BERTHIER À MARMONT.

«Schoenbrunn, le 28 décembre 1805.

«Vous avez vu par ma lettre d'hier, général, que la paix est signée.

«L'intention de l'Empereur est que, avec vos deux divisions françaises, vous preniez possession du Frioul et de la ligne de l'Isonzo, en attendant de nouveaux ordres.
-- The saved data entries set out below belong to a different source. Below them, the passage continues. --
(* ===== verification/CosClient.v ===== *)
(** The upload chain of cos_client.cpp: five modes tried in order, each a run of
    curl whose standard output goes to a file that is then read for the HTTP
    status. *)
From stdpp Require Import base strings list.
From Stdlib Require Import ZArith Lia Ascii.
From S2P Require Import Prelude CppString OS Proto.

Local Open Scope string_scope.

Inductive CosUploadMode :=
  | INTRANET_FLAG
  | PUBLIC
  | FLAG_INTRANET
  | CONFIG_INTRANET
  | HTTP_PROXY.

Definition mode_num (m : CosUploadMode) : Z :=
  match m with
  | INTRANET_FLAG => 1 | PUBLIC => 2 | FLAG_INTRANET => 3 | CONFIG_INTRANET => 4 | HTTP_PROXY => 5
  end.

Record CosUploadResult := mkCosUploadResult {
  cur_success : bool;
  cur_used_mode : CosUploadMode;
  cur_cos_key : string;
  cur_error_msg : string;
}.

Record CosClient := mkCosClient {
  cc_config : CosConfig;
  cc_apiserver : string;
  cc_intranet : string;
  cc_flag : string;
  cc_proxy : string;
}.

Definition new_CosClient (cfg : CosConfig) (apiserver : string) : CosClient :=
  mkCosClient cfg apiserver "" "" "".
Definition SetIntranetEndpoint (e : string) (c : CosClient) : CosClient :=
  mkCosClient (cc_config c) (cc_apiserver c) e (cc_flag c) (cc_proxy c).
Definition SetFlag (f : string) (c : CosClient) : CosClient :=
  mkCosClient (cc_config c) (cc_apiserver c) (cc_intranet c) f (cc_proxy c).
Definition SetHttpProxy (p : string) (c : CosClient) : CosClient :=
  mkCosClient (cc_config c) (cc_apiserver c) (cc_intranet c) (cc_flag c) p.

Definition BuildUrl (c : CosClient) (mode : CosUploadMode) (object_key : string) : string :=
  let bucket := bucket (cc_config c) in
  let region := region (cc_config c) in
  let base := if bool_decide (cc_intranet c = "")
              then "https://" +:+ bucket +:+ ".cos-internal." +:+ region +:+ ".myqcloud.com"
              else cc_intranet c in
  let flag := if bool_decide (cc_flag c = "") then "" else "?flag=" +:+ cc_flag c in
  match mode with
  | INTRANET_FLAG => base +:+ "/" +:+ object_key +:+ flag
  | PUBLIC => "https://" +:+ bucket +:+ ".cos." +:+ region +:+ ".myqcloud.com/" +:+ object_key
  | FLAG_INTRANET => base +:+ "/" +:+ object_key +:+ flag
  | CONFIG_INTRANET => base +:+ "/" +:+ object_key
  | HTTP_PROXY => cc_apiserver c +:+ "/api/v1/upload/" +:+ object_key
  end.

Section Upload.
Context {W : Type} `{OS W}.

(** The part after [fork] that [CurlPut] and [CurlProxyUpload] share: wait, look at
    the exit status (a signal is not looked at), read the first line of the code
    file, remove it, and judge the number. *)
Definition curl_status (exit_msg none_msg http_msg code_path : string) (r : run_outcome) :
    prog W (bool * string) :=
  match r with
  | ForkFailed e => mret (false, "fork() failed: " +:+ e)
  | Ran _ (WaitFailed e) => mret (false, "waitpid failed: " +:+ e)
  | Ran _ wr =>
      let bad := match wr with Exited c => if bool_decide (c = 0) then None else Some c | _ => None end in
      match bad with Some c => mret (false, exit_msg +:+ to_string c) | None =>
      content ← read_file code_path;
      let code := match content with
                  | None => ""
                  | Some s => default "" (head (getlines ch_nl s))
                  end in
      remove_file code_path;;
      if bool_decide (code = "") then mret (false, none_msg) else
      status ← lift (stoi code);
      if bool_decide (200 <= status) && bool_decide (status < 300) then mret (true, "")
      else mret (false, http_msg +:+ code)
      end
  end.

Definition put_request (url local_path auth_header token_header : string) : spawn_req :=
  mkSpawn "curl"
    ["curl"; "-sf"; "-X"; "PUT"; "-w"; "%{http_code}"; "-H"; c_str auth_header;
     "-H"; c_str token_header; "-T"; c_str local_path; c_str url]
    (Some (local_path +:+ ".curl_code")) None None.

Definition CurlPut (url local_path auth_header token_header : string) : prog W (bool * string) :=
  r ← spawn (put_request url local_path auth_header token_header);
  curl_status "curl exited with code " "no HTTP code from curl" "HTTP " (local_path +:+ ".curl_code") r.

Definition proxy_request (c : CosClient) (local_path object_key : string) : spawn_req :=
  mkSpawn "curl"
    ["curl"; "-sf"; "-w"; "%{http_code}"; "-F"; c_str ("file=@" +:+ local_path);
     c_str (cc_apiserver c +:+ "/api/v1/upload/" +:+ object_key)]
    (Some (local_path +:+ ".proxy_code")) None None.

Definition CurlProxyUpload (c : CosClient) (local_path object_key : string) : prog W (bool * string) :=
  r ← spawn (proxy_request c local_path object_key);
  curl_status "curl proxy exited with code " "no HTTP code from proxy curl" "proxy HTTP "
    (local_path +:+ ".proxy_code") r.

Definition modes : list CosUploadMode :=
  [INTRANET_FLAG; PUBLIC; FLAG_INTRANET; CONFIG_INTRANET; HTTP_PROXY].

Definition try_mode (c : CosClient) (mode : CosUploadMode) (local_path object_key : string) :
    prog W (bool * string) :=
  match mode with
  | HTTP_PROXY => CurlProxyUpload c local_path object_key
  | _ =>
      CurlPut (BuildUrl c mode object_key) local_path
        ("Authorization: COS " +:+ tmp_ak (cc_config c) +:+ "/" +:+ tmp_sk (cc_config c))
        ("x-cos-security-token: " +:+ tmp_token (cc_config c))
  end.

Fixpoint try_modes (c : CosClient) (ms : list CosUploadMode) (local_path object_key last_error : string) :
    prog W CosUploadResult :=
  match ms with
  | [] => mret (mkCosUploadResult false HTTP_PROXY "" ("all upload modes failed; last: " +:+ last_error))
  | m :: ms' =>
      if bool_decide (BuildUrl c m object_key = "") then try_modes c ms' local_path object_key last_error else
      r ← try_mode c m local_path object_key;
      let '(ok, error_msg) := r in
      if (ok : bool) then mret (mkCosUploadResult true m object_key "")
      else try_modes c ms' local_path object_key ("mode " +:+ to_string (mode_num m) +:+ ": " +:+ error_msg)
  end.

Definition UploadFile (c : CosClient) (local_path object_key : string) : prog W CosUploadResult :=
  there ← fs_exists local_path;
  if negb there then mret (mkCosUploadResult false HTTP_PROXY "" ("file not found: " +:+ local_path))
  else try_modes c modes local_path object_key "".
End Upload.

(** * Lemmas *)

(** The command of a mode. *)
Definition mode_request (c : CosClient) (m : CosUploadMode) (local_path object_key : string) : spawn_req :=
  match m with
  | HTTP_PROXY => proxy_request c local_path object_key
  | _ => put_request (BuildUrl c m object_key) local_path
           ("Authorization: COS " +:+ tmp_ak (cc_config c) +:+ "/" +:+ tmp_sk (cc_config c))
           ("x-cos-security-token: " +:+ tmp_token (cc_config c))
  end.

Lemma build_url_nonempty c m k : BuildUrl c m k ≠ "".
Proof.
  unfold BuildUrl. destruct m; intros E; repeat apply str_app_eq_nil in E as [? E]; done.
Qed.

Lemma curl_status_trace {W} `{OS W} em nm hm path r (w : traced W) b w' :
  curl_status em nm hm path r w = (Ret b, w') → w'.2 = w.2.
Proof.
  unfold curl_status, read_file. intros Hr. prog_inv; eauto using remove_file_trace.
Qed.

Lemma try_mode_trace {W} `{OS W} c m p k (w : traced W) b w' :
  try_mode c m p k w = (Ret b, w') → w'.2 = (w.2 ++ [mode_request c m p k])%list.
Proof.
  assert (∀ req em nm hm path b w', (r ← spawn req; curl_status em nm hm path r) w = (Ret b, w') →
    w'.2 = (w.2 ++ [req])%list) as Hgen.
  { intros req em nm hm path b0 w0 Hr. apply prog_bind_Ret in Hr as (o & w1 & Hs & Hr).
    unfold spawn in Hs. apply (proj1 (act_Ret _ _ _ _)) in Hs. simpl in Hs.
    destruct (os_spawn req w.1) as [o' w2]. apply curl_status_trace in Hr. by simplify_eq. }
  unfold try_mode, CurlPut, CurlProxyUpload. destruct m; apply Hgen.
Qed.

Lemma try_modes_trace {W} `{OS W} c ms p k e (w : traced W) res w' :
  try_modes c ms p k e w = (Ret res, w') →
  (∃ n m, ms !! n = Some m ∧ w'.2 = (w.2 ++ ((λ m, mode_request c m p k) <$> take (S n) ms))%list ∧
     res = mkCosUploadResult true m k "") ∨
  (w'.2 = (w.2 ++ ((λ m, mode_request c m p k) <$> ms))%list ∧ cur_success res = false ∧
     cur_error_msg res ≠ "" ∧ cur_cos_key res = "").
Proof.
  revert e w. induction ms as [|m ms IH]; intros e w Hr; cbn [try_modes] in Hr.
  { prog_inv. right. by rewrite app_nil_r. }
  rewrite bool_decide_eq_false_2 in Hr by apply build_url_nonempty.
  apply prog_bind_Ret in Hr as ([ok msg] & w1 & Hm & Hr). apply try_mode_trace in Hm.
  destruct ok.
  - prog_inv. left. exists O, m. by rewrite Hm.
  - apply IH in Hr as [(n & m' & Hn & Ht & ->)|(Ht & ?)].
    + left. exists (S n), m'. split; [done|]. split; [|done]. rewrite Ht, Hm, <-app_assoc. done.
    + right. rewrite Ht, Hm, <-app_assoc. done.
Qed.

Lemma getlines_head a s : a ≠ ch_nl → ∃ t, head (getlines ch_nl (String a s)) = Some (String a t).
Proof.
  intros Ha. simpl. destruct (ascii_dec a ch_nl); [done|].
  destruct (getlines ch_nl s); by eexists.
Qed.

(** * Claims *)

(** The upload chain, in every world: a missing file is reported without any
    upload; else the modes are tried in the order 1 to 5, each with its own curl
    command, up to the first that succeeds, whose mode and the object key are
    returned; when all five fail, the result says so with a non-empty message and
    no key. *)
Theorem cos_upload_chain {W} `{OS W} c p k (w : W) l res w' l' :
  UploadFile (W := traced W) c p k (w, l) = (Ret res, (w', l')) →
  (os_exists p w = Some false ∧ l' = l ∧ cur_success res = false ∧
     cur_error_msg res = "file not found: " +:+ p) ∨
  (∃ n m, modes !! n = Some m ∧ l' = (l ++ ((λ m, mode_request c m p k) <$> take (S n) modes))%list ∧
     res = mkCosUploadResult true m k "") ∨
  (l' = (l ++ ((λ m, mode_request c m p k) <$> modes))%list ∧ cur_success res = false ∧
     cur_error_msg res ≠ "" ∧ cur_cos_key res = "").
Proof.
  unfold UploadFile, fs_exists. intros Hr.
  apply prog_bind_Ret in Hr as (there & w1 & [He <-]%fs_gets_Ret & Hr). simpl in He.
  destruct there; cbn [negb] in Hr.
  - right. by apply try_modes_trace in Hr.
  - left. prog_inv. done.
Qed.

(** The first two modes fail with curl errors, the third answers 204. *)
Definition sim_cos : sim :=
  mkSim {["/f" := "data"]} 0 ∅ None
    [(Ran false (Exited 6), []); (Ran false (Exited 22), []); (Ran false (Exited 0), [("/f.curl_code", "204")])] [] [].
Definition cos_run : outcome CosUploadResult * traced sim :=
  UploadFile (W := traced sim) (new_CosClient default_cos "http://api") "/f" "k1" (sim_cos, []).

Lemma cos_upload_chain_witness :
  length cos_run.2.2 = 3%nat ∧
  ∃ n m, modes !! n = Some m ∧ mkCosUploadResult true FLAG_INTRANET "k1" "" = mkCosUploadResult true m "k1" "".
Proof.
  split; [vm_compute; reflexivity|].
  destruct (cos_upload_chain (new_CosClient default_cos "http://api") "/f" "k1" sim_cos []
    (mkCosUploadResult true FLAG_INTRANET "k1" "") cos_run.2.1 cos_run.2.2)
    as [(_ & _ & E & _)|[(n & m & Hn & _ & E)|(_ & E & _)]].
  - vm_compute. reflexivity.
  - discriminate E.
  - exists n, m. split; [exact Hn|exact E].
  - discriminate E.
Defined.

(** curl is run without [-o], so the body of the answer precedes the status in
    the code file: when the server answers a successful upload with a JSON body
    (as the apiserver does), [stoi] throws and the exception leaves [UploadFile],
    instead of the success that the upload was; the same holds for every PUT mode,
    whose fallback to the next mode is then never tried. *)
Theorem cos_json_body_throws {W} `{OS W} c p k url auth token (w : W) w1 w2 rest :
  (os_spawn (proxy_request c p k) w = (Ran false (Exited 0), w1) →
   os_read (p +:+ ".proxy_code") w1 = Some (String "{"%char rest) →
   os_remove (p +:+ ".proxy_code") w1 = (true, w2) →
   CurlProxyUpload c p k w = (Throw invalid_argument, w2)) ∧
  (os_spawn (put_request url p auth token) w = (Ran false (Exited 0), w1) →
   os_read (p +:+ ".curl_code") w1 = Some (String "{"%char rest) →
   os_remove (p +:+ ".curl_code") w1 = (true, w2) →
   CurlPut url p auth token w = (Throw invalid_argument, w2)).
Proof.
  destruct (getlines_head "{"%char rest) as [t Ht]; [done|].
  assert (∀ em nm hm path, os_read path w1 = Some (String "{"%char rest) → os_remove path w1 = (true, w2) →
    curl_status em nm hm path (Ran false (Exited 0)) w1 = (Throw invalid_argument, w2)) as Hgen.
  { intros em nm hm path Hread Hrm. unfold curl_status.
    rewrite (bool_decide_eq_true_2 (0 = 0)) by done. cbv zeta.
    unfold read_file, gets, remove_file, mbind, prog_bind. rewrite Hread, Ht, Hrm. done. }
  unfold CurlProxyUpload, CurlPut, spawn, act.
  split; intros Hs Hread Hrm; unfold mbind, prog_bind; rewrite Hs; by apply Hgen.
Qed.

(** The upload went through: curl exits with 0 after the body and the status. *)
Definition sim_json : sim :=
  mkSim {["/f" := "data"]} 0 ∅ None
    [(Ran false (Exited 0), [("/f.proxy_code", "{" +:+ quote +:+ "code" +:+ quote +:+ ":0}200")])] [] [].
Definition api_client : CosClient := new_CosClient default_cos "http://api".
Definition json_world : sim := (os_spawn (proxy_request api_client "/f" "k1") sim_json).2.

Lemma cos_json_body_throws_witness :
  CurlProxyUpload api_client "/f" "k1" sim_json =
    (Throw invalid_argument, (os_remove "/f.proxy_code" json_world).2).
Proof.
  apply (cos_json_body_throws api_client "/f" "k1" "" "" "" sim_json json_world (os_remove "/f.proxy_code" json_world).2
    (quote +:+ "code" +:+ quote +:+ ":0}200")).
  - vm_compute. reflexivity.
  - vm_compute. reflexivity.
  - reflexivity.
Defined.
Mais, avant de vous y rendre, Sa Majesté ordonne que vous occupiez le comté de Grätz, Trieste et la Carniole, jusqu'à ce que la division française qui doit occuper la Dalmatie et l'Istrie en soit en possession.

«Par le traité de paix, les Autrichiens ont deux mois pour rendre la Dalmatie et l'Istrie; mais le moyen d'avoir ces deux provinces tout de suite, ce serait d'occuper Grätz, Trieste et la Carniole avec beaucoup de troupes pendant le mois que nous avons pour évacuer cette partie, et en disant aux Autrichiens que nous évacuerions sur-le-champ ces pays, qui leur tiennent tant à coeur, parce que cela gêne leur commerce, au moment où eux-mêmes évacueraient la Dalmatie et l'Istrie.

«Je joins ici les articles du traité de paix qui concernent l'évacuation respective des pays qu'on doit rendre.»

BERTHIER À MARMONT.

«Schoenbrunn, le 31 décembre 1805.

«L'Empereur, général, a donné des ordres directs au général Songis pour évacuer beaucoup d'artillerie sur Palmanova.

«Il paraît que vous vous trouvez contrarié par le départ de l'artillerie batave.